▸ What is needed
Output only the lines of the entries that follow, starting at the one with "(** iappend() appends. *)" and running down to the one with "unfold size_of at", both included and unchanged.

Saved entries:
# # # # #
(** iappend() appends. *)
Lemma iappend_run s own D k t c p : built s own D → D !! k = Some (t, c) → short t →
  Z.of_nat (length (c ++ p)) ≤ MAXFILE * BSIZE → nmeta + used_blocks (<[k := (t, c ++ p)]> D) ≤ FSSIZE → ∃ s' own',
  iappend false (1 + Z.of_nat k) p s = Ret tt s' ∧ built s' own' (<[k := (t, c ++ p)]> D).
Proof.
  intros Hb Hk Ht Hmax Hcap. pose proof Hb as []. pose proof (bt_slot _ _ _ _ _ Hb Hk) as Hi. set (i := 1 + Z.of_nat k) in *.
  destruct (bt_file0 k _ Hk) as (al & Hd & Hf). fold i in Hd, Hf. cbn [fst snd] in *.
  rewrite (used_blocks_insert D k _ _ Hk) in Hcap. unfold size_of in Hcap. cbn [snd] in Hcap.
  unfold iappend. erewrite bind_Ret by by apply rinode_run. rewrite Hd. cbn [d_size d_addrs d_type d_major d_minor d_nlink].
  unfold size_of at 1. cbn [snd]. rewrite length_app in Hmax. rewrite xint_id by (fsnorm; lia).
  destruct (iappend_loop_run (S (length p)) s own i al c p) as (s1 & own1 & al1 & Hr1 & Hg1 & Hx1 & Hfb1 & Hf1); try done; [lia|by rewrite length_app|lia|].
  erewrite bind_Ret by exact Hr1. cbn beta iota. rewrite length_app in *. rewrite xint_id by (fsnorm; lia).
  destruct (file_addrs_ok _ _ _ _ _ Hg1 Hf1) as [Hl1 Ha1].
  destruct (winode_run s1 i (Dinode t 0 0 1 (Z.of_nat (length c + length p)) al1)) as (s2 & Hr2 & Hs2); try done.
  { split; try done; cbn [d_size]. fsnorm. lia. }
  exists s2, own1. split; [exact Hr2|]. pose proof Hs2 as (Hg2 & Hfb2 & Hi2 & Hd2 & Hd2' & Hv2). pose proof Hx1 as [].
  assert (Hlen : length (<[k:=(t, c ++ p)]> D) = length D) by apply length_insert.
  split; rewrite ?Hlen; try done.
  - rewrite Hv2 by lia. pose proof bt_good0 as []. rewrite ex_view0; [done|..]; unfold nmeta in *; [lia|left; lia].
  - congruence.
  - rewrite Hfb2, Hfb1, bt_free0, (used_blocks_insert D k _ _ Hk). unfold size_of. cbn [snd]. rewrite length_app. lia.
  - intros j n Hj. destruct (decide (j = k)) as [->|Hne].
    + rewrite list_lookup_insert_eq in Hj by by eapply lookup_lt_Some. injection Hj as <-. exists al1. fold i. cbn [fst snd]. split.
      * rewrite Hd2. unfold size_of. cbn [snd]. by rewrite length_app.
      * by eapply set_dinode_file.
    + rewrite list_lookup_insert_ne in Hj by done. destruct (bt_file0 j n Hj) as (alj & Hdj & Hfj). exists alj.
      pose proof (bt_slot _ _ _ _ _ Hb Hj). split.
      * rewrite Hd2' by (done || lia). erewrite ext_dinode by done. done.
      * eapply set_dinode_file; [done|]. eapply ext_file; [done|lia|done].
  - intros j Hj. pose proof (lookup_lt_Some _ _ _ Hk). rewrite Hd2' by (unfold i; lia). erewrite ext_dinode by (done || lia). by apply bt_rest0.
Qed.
# # # # #
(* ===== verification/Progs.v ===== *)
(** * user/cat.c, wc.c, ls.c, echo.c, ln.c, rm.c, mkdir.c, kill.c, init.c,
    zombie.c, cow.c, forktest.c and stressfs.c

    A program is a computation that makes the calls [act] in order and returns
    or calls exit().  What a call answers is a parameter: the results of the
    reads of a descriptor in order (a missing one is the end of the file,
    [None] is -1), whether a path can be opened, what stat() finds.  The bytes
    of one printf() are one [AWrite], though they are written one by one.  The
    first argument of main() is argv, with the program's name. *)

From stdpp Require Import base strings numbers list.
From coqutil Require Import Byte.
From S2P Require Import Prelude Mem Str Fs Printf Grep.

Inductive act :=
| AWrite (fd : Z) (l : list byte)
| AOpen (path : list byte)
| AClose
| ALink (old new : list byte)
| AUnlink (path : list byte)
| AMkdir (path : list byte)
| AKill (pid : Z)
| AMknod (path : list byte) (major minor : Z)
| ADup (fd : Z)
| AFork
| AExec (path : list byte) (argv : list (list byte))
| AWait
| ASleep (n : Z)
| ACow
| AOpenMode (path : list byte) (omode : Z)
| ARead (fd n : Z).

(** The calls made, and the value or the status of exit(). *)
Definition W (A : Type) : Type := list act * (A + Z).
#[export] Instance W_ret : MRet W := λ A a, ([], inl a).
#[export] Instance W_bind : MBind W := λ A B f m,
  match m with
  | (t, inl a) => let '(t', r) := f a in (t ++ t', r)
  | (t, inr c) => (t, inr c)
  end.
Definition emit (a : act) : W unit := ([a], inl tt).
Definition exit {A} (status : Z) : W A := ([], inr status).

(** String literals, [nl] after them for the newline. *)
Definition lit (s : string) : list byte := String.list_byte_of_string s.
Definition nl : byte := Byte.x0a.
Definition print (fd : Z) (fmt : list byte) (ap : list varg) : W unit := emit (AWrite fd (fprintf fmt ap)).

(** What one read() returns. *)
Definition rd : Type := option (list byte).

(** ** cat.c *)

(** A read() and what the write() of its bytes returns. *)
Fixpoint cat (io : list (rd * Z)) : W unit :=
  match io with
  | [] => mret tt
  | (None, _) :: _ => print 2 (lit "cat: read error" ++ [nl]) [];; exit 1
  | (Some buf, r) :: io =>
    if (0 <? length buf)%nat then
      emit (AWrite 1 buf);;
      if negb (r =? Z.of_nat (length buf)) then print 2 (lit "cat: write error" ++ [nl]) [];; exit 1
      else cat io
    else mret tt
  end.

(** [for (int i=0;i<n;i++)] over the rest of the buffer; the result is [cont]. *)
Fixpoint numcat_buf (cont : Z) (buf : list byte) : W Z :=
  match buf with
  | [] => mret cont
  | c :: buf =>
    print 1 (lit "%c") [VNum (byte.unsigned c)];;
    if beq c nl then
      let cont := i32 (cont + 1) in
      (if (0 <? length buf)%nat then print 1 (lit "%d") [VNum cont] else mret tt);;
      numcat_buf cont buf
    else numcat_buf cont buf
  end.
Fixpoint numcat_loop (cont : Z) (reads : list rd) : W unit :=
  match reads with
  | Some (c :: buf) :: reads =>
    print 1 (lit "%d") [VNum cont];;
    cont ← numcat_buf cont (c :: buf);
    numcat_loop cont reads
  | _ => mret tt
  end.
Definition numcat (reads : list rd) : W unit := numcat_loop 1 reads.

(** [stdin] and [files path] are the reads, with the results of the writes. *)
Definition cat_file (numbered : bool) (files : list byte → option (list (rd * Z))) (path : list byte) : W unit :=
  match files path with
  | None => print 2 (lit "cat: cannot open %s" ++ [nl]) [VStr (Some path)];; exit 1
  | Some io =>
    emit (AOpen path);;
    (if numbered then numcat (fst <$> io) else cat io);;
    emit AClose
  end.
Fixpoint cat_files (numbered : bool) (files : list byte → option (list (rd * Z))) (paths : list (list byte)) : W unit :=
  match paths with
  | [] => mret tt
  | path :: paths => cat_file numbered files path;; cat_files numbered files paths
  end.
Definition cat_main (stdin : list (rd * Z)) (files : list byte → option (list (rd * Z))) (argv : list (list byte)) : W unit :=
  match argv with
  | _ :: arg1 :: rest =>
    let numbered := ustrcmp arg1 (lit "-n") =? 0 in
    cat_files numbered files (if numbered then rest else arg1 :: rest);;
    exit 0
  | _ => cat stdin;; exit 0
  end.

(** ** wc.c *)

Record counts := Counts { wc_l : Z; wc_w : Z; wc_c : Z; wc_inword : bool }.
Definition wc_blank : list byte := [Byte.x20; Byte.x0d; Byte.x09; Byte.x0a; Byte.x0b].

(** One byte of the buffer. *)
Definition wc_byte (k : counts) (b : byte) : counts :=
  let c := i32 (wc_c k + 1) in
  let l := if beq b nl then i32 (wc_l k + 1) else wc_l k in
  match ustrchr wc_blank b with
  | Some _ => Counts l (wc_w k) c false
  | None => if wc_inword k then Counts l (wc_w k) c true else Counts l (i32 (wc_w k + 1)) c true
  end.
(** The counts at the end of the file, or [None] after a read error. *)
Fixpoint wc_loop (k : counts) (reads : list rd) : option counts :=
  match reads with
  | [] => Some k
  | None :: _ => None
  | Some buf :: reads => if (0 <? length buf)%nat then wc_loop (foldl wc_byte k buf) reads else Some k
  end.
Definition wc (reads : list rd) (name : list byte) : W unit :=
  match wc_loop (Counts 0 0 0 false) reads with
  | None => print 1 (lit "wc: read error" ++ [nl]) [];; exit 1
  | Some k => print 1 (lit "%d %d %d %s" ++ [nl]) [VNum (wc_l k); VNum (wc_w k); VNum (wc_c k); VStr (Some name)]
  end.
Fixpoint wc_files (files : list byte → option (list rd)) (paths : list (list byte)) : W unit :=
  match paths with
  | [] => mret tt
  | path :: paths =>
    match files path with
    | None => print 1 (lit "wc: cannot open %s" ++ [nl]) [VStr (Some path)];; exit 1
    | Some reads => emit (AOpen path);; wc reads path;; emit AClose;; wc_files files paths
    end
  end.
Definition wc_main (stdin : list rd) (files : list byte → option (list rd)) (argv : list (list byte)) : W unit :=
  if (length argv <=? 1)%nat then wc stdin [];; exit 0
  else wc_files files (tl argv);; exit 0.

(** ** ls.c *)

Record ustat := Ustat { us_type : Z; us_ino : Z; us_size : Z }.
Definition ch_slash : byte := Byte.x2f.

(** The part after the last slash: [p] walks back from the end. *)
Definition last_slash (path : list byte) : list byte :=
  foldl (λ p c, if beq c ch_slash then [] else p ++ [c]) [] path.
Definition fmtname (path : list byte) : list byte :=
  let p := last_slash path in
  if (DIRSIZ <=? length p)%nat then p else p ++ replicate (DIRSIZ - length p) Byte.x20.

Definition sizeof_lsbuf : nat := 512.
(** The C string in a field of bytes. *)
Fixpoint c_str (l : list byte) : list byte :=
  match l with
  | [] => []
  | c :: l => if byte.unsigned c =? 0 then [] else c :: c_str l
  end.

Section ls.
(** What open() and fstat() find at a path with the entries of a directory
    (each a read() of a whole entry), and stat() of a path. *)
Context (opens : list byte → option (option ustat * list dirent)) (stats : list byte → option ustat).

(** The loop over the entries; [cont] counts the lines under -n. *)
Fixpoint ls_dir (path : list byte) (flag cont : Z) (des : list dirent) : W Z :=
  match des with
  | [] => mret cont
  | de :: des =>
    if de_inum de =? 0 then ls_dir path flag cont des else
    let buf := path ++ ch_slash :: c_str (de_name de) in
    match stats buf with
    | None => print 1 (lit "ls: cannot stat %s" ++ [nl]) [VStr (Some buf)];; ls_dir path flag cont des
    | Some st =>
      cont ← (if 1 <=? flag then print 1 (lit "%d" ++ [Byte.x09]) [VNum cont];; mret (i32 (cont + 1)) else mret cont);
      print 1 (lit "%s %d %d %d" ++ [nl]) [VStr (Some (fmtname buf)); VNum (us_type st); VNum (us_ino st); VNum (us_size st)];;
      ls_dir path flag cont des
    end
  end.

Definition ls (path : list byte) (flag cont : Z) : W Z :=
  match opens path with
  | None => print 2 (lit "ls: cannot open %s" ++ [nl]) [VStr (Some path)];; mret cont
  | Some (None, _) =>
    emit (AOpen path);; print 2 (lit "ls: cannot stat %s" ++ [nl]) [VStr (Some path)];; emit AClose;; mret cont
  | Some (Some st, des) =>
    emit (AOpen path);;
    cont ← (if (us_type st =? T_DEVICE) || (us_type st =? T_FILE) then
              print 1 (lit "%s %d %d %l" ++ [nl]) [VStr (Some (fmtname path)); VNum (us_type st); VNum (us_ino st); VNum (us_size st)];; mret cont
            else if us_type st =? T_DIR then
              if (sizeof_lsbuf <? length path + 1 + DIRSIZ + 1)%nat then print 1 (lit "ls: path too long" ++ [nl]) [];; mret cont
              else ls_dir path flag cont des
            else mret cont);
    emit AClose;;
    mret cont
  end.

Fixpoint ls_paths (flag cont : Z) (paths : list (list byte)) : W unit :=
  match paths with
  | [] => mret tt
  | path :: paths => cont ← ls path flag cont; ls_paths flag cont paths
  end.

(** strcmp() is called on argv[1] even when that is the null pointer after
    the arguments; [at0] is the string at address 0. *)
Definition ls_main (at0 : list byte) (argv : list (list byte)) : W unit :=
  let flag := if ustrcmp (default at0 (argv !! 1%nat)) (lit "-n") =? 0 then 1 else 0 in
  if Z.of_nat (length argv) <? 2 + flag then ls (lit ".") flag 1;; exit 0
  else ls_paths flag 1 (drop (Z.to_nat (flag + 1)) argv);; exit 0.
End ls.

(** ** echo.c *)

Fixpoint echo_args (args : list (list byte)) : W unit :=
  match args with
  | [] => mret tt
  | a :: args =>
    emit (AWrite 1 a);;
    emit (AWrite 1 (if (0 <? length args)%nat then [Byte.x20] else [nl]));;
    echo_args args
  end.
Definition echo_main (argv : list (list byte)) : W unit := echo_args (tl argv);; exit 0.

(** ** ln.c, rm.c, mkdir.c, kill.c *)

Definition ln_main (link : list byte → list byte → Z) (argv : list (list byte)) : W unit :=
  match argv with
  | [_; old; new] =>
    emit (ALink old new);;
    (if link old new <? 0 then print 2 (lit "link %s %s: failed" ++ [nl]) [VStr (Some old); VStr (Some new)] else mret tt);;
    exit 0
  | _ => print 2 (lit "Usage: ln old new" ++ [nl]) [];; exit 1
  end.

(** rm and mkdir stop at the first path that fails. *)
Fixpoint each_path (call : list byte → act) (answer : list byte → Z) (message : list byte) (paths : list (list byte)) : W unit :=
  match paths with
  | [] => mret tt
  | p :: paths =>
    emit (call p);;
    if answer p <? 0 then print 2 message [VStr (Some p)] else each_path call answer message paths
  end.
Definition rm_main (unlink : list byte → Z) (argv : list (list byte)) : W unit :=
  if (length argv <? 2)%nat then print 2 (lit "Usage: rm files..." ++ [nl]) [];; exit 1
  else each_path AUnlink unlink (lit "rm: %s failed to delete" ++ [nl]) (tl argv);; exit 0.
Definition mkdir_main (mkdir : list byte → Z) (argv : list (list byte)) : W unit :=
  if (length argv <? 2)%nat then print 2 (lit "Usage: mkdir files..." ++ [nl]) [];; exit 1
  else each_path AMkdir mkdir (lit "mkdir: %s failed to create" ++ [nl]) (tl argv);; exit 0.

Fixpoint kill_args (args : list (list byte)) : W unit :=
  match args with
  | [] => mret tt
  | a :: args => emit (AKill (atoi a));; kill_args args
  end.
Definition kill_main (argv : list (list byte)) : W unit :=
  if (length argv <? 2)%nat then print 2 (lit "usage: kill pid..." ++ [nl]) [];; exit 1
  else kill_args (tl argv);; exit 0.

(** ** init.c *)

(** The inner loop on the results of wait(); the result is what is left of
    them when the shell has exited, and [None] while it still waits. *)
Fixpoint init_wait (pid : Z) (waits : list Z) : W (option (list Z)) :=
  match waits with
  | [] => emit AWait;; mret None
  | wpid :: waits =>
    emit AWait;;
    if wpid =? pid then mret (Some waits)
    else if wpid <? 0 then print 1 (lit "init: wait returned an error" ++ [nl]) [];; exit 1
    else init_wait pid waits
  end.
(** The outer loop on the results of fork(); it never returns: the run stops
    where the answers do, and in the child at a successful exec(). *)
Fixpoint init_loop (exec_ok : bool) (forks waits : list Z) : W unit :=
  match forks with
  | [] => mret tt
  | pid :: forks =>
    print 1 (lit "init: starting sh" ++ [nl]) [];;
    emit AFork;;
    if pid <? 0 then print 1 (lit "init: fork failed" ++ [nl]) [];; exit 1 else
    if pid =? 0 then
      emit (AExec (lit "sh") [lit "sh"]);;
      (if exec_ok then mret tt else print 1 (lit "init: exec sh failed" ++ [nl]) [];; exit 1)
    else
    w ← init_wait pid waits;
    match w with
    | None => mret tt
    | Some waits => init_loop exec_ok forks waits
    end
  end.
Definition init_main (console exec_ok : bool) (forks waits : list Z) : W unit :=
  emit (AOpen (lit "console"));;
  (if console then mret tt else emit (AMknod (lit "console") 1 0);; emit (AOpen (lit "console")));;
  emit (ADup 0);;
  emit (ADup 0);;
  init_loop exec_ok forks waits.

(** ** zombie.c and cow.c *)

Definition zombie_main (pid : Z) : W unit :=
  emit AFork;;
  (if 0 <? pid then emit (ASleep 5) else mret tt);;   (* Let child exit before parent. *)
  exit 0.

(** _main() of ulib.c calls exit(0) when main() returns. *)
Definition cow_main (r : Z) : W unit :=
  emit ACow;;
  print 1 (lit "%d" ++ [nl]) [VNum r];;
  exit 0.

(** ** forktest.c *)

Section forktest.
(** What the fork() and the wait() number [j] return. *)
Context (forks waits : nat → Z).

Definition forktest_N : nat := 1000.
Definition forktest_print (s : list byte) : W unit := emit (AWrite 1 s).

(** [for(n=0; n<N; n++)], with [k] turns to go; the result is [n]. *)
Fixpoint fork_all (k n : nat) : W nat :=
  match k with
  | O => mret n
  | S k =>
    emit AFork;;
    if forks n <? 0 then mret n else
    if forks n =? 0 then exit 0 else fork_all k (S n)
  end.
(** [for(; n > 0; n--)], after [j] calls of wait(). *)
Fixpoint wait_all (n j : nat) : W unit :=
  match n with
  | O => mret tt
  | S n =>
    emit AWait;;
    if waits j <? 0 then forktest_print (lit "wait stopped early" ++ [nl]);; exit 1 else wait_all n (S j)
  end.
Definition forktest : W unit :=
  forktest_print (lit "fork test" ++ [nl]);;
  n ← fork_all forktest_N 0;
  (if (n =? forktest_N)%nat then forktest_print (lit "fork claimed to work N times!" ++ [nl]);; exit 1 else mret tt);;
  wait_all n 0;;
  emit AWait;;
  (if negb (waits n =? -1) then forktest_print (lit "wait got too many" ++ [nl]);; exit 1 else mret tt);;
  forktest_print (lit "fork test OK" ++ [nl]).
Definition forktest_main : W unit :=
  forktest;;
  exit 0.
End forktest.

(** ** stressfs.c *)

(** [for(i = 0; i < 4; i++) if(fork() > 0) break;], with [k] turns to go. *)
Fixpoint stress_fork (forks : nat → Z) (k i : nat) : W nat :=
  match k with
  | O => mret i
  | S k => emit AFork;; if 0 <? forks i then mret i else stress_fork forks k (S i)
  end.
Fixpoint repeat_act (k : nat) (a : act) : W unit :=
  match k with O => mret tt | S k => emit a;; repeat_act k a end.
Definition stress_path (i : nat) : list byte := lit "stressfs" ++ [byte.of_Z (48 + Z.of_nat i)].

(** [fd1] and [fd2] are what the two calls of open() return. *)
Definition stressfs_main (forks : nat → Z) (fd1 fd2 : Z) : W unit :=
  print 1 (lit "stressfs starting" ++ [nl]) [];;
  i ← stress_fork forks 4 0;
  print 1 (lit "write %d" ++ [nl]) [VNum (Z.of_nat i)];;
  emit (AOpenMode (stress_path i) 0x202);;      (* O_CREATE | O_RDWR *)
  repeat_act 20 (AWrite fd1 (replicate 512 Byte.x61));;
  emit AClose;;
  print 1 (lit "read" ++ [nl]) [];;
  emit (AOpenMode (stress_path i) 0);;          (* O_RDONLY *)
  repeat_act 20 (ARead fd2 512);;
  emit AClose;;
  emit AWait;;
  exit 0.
# # # # #
▸ Expected answer
(** iappend() appends. *)
Lemma iappend_run s own D k t c p : built s own D → D !! k = Some (t, c) → short t →
  Z.of_nat (length (c ++ p)) ≤ MAXFILE * BSIZE → nmeta + used_blocks (<[k := (t, c ++ p)]> D) ≤ FSSIZE → ∃ s' own',
  iappend false (1 + Z.of_nat k) p s = Ret tt s' ∧ built s' own' (<[k := (t, c ++ p)]> D).
Proof.
  intros Hb Hk Ht Hmax Hcap. pose proof Hb as []. pose proof (bt_slot _ _ _ _ _ Hb Hk) as Hi. set (i := 1 + Z.of_nat k) in *.
  destruct (bt_file0 k _ Hk) as (al & Hd & Hf). fold i in Hd, Hf. cbn [fst snd] in *.
  rewrite (used_blocks_insert D k _ _ Hk) in Hcap. unfold size_of in Hcap. cbn [snd] in Hcap.
  unfold iappend. erewrite bind_Ret by by apply rinode_run. rewrite Hd. cbn [d_size d_addrs d_type d_major d_minor d_nlink].
  unfold size_of at 1. cbn [snd]. rewrite length_app in Hmax. rewrite xint_id by (fsnorm; lia).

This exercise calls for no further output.